With most of us having access to a smartphone, tablet or laptop, advances in technology mean wannabe music stars can come up with a mini-home studio that would have cost tens of thousands of pounds a decade ago.
Here are the best.
Novation Launchpad X
IF you want a really fun and organic way to record and produce tracks, the Launchpad X from Novation is a midi controller that lets you DJ between different loops and sections of a song by hitting the LED pads.
It is also a great tool for giving live performances when you want to take your creations before an audience.
Audio-Technica M50x headphones
UNTIL you land your first monster hit to pay for that acoustically treated studio, you will need a way to listen to your mixes accurately.
The industry standard for clear and neutral headphone monitoring is Audio-Technica’s M50x cans.
These headphones will allow you to hear exactly what your mix sounds like . . . so you will be able to figure out just where you need to improve.
GarageBand and Logic Pro X
Free/£174.99, both Apple
NOW you need to record and edit your hit. This is all done on a computer using software known as a digital audio workstation, or DAW.
GarageBand is a great free way to do the basics on Macs, iPhones and iPads.
To do it like they do in the trade, Logic Pro X is a great step up.

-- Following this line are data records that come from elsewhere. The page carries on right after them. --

Lemma ReadFromDB_select_P10 (P : Platform) (tdf : option Dataflow)
      (ty : DbType) (cfg : Config) :
  wpR everyOp (ReadFromDB_select P tdf ty cfg) (P10 P tdf ty cfg).
Proof.
  unfold ReadFromDB_select.
  cbn [bind call wpR everyOp]. intros r0 r1.
  destruct (r_err r1) as [e1 |] eqn:He1; cbn [bind check wpR everyOp].
  { unfold P10; split; intros; (eexists; split; [reflexivity |]);
      intros Hok; specialize (Hok GetSourceTable r1 (or_intror (or_introl eq_refl)));
      congruence. }
  intros r2.
  destruct (r_err r2) as [e2 |] eqn:He2; cbn [bind check wpR everyOp].
  { unfold P10; split; intros; (eexists; split; [reflexivity |]);
      intros Hok;
      match type of Hok with
      | forall op r, In _ (_ :: _ :: (?op2, _) :: _) -> _ =>
          specialize (Hok op2 r2 (or_intror (or_intror (or_introl eq_refl))))
      end; congruence. }
  fold (excludedFields (src_Select (cfg_Source cfg))).
  destruct (0 <? List.length (src_Select (cfg_Source cfg)))%nat eqn:Hsel.
  2:{ (* no select list *)
      apply Nat.ltb_ge in Hsel.
      assert (Hnil : src_Select (cfg_Source cfg) = [])
        by (destruct (src_Select (cfg_Source cfg)); [reflexivity | simpl in Hsel; lia]).
      cbn [wpR]. unfold P10. rewrite Hnil. split.
      - intros [f [[] _]].
      - intros Hne; congruence. }
  destruct (0 <? List.length (excludedFields (src_Select (cfg_Source cfg))))%nat eqn:Hexc.
  2:{ (* nothing excluded *)
      apply Nat.ltb_ge in Hexc.
      cbn [wpR]. unfold P10. split.
      - intros Hyes _. apply filter_length_pos in Hyes.
        fold (excludedFields (src_Select (cfg_Source cfg))) in Hyes. lia.
      - intros _ Hall. apply filter_all in Hall.
        fold (excludedFields (src_Select (cfg_Source cfg))) in Hall.
        rewrite Hall in Hexc. apply Nat.ltb_lt in Hsel. lia. }
  destruct (negb (List.length (excludedFields (src_Select (cfg_Source cfg)))
                  =? List.length (src_Select (cfg_Source cfg)))%nat) eqn:Hpart.
  { (* partial exclude *)
    cbn [wpR]. unfold P10. split.
    - intros _ _. eexists; split; [reflexivity | reflexivity].
    - intros _ Hall. apply filter_all in Hall.
      fold (excludedFields (src_Select (cfg_Source cfg))) in Hall.
      rewrite Hall, Nat.eqb_refl in Hpart. discriminate Hpart. }
  apply negb_false_iff, Nat.eqb_eq in Hpart.
  assert (Hnot : (exists f, In f (src_Select (cfg_Source cfg)) /\
                            strings.HasPrefix f "-" = false) -> False).
  { intros Hno. apply filter_length_lt in Hno.
    fold (excludedFields (src_Select (cfg_Source cfg))) in Hno. lia. }
  match goal with
  | |- wpR _ (if (List.length ?l =? 0)%nat then _ else _) _ =>
      destruct (List.length l =? 0)%nat eqn:Hinc
  end.
  { (* every column excluded *)
    cbn [wpR]. unfold P10. split.
    - intros _ Hno. destruct (Hnot Hno).
    - intros _ _ _. eexists; split; [reflexivity | reflexivity]. }
  (* some column left *)
  cbn [wpR]. unfold P10. split.
  - intros _ Hno. destruct (Hnot Hno).
  - intros _ Hall Hcols. exfalso.
    apply filter_all in Hall.
    fold (excludedFields (src_Select (cfg_Source cfg))) in Hall.
    rewrite filter_none in Hinc; [discriminate Hinc |].
    intros c Hc. rewrite isExcluded_true; [reflexivity |].
    rewrite Hall. eapply Hcols; [| exact Hc].
    right; right; left; reflexivity.
Qed.
Lemma Clear_spec b i : wf b → 0 ≤ i < numBits b →
  ∃ b', Clear b i = Ok b' ∧ wf b' ∧ numBits b' = numBits b ∧
    ∀ j, 0 ≤ j < numBits b → bit b' j = if decide (j = i) then false else bit b j.
Proof.
  intros Hb Hi. destruct (wf_word b i Hb Hi) as (Hl & Hm & Hq & Hr & Hg & Hu).
  destruct (update_word b i
    (Z.land (words b !!! Z.to_nat (i / 32)) (u32 (Z.lnot (Z.shiftl 1 (i mod 32))))) false)
    as [Hb' Hbits]; [done | done | by apply clear_bit_u32 | intros; by apply clear_bit_spec; try lia |].
  eexists. split_and!; [| exact Hb' | done | exact Hbits].
  unfold Clear. rewrite Hq, Hr.
  assert ((0 <=? i) && (i <? numBits b) = true) as -> by (apply andb_true_iff; split; solve_guard).
  cbn. rewrite Hg. cbn. rewrite aset_in by done. cbn.
  rewrite Test_bit by done. cbn. rewrite Hbits, decide_True by done. done.
Qed.

(** ** The set view *)

Lemma marks_range b n s i : marks b n s → i ∈ s → 0 ≤ i < n.
Proof. intros (_ & _ & Hs) Hi. by apply Hs in Hi as []. Qed.

Lemma marks_unique b n s s' : marks b n s → marks b n s' → s = s'.
Proof. intros (_ & _ & H1) (_ & _ & H2). apply set_eq. intros i. by rewrite H1, H2. Qed.

Lemma marks_bit b n s i : marks b n s → 0 ≤ i < n → bit b i = bool_decide (i ∈ s).
Proof.
  intros (_ & _ & Hs) Hi. case_bool_decide as H; rewrite Hs in H.
  - by destruct H.
  - destruct (bit b i); [exfalso; auto | done].
Qed.

Lemma marks_Test b n s i : marks b n s → 0 ≤ i < n → Test b i = Ok (bool_decide (i ∈ s)).
Proof.
  intros Hm Hi. pose proof Hm as (Hb & Hn & _). rewrite Test_bit by (done || lia).
  by rewrite (marks_bit b n s).
Qed.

For PCs, Pro Tools and Ableton are good. With practice – and YouTube tutorials – amateur producers can make their tracks sound as good as those in top studios.
Spitfire Labs Samples
GIVE your tracks a studio sheen with professionally recorded instrument samples.
They can be pricey but Spitfire does it for free.
Access sounds from within your DAW with Spitfire’s free plug-in.
Get more sounds – like the Abbey Road piano used by the Beatles and Pink Floyd – by upgrading to Spitfire Originals for £29 each.
Fender Mustang Micro
GUITAR players can use this nifty little gadget to recreate a range of Fender Mustang amp tones.
It plugs right into your guitar or bass and has a USB-C connection to record directly into your computer.
It is pocket-sized and gives four hours of continuous playtime – great for practising quietly with headphones so you nail your solo come time to record.
£9.99 a month, Fender
NEED to brush up on your shredding skills first?
Get the Fender Play app – an online learning tool for guitar, bass and ukulele.
With bite-sized lessons from qualified instructors, feedback and the ability to track your progress, you get a personalised learning experience for a fraction of the cost of private lessons.
iRig Stream Pro
WANT to test out your work before an audience?
With lockdowns a thing of the past, live gigs are back on.
But you can still live-stream a mini-show to your mates or new fans.
They can be fiddly to set up with your phone or laptop – linking a mic, guitar or keyboard and the backing tracks on your DAW.
The Stream Pro lets you do this easily so you can perform live on any app, such as Facebook, Instagram, YouTube and TikTok.
iRig Keys 2
EVERY home studio needs a solid midi controller . . . and this one from iRig is a great place to start.
Even if you are not a keyboard player yourself, you will need this to program your midi sounds.
The Keys 2 comes in two compact sizes – either of them perfect for a small set-up – and it also works with mobile devices for when you want to be making music while out on the road.
Bedroom studio starter packs
Focusrite Scarlett Solo Studio
THESE audio interfaces – the little boxes that convert the sounds of your singing and playing into digital information for your computer – are loved by pro and amateur musicians alike.
You might in time outgrow the mic and headphones that are included but the Scarlett Solo interface is something you will want to stick with.
Great for singer-songwriters aiming to be the next Ed Sheeran.
Audio-Technica Creator Pack
THE firm famous for top headphones and microphones has a combo perfect for podcasters, gamers and streamers.
There is no audio interface but the USB mic that comes with it can be plugged directly into your computer and sounds fab.
Presonus Audiobox 96
IF you are looking to be the next Mark Ronson, the Audiobox 96 comes with the best entry-level recording software, hands down: Studio One Artist.
It comes with a generous package of effects plug-ins and virtual instruments, worth £700, so you can learn to produce, mix and master like the pros.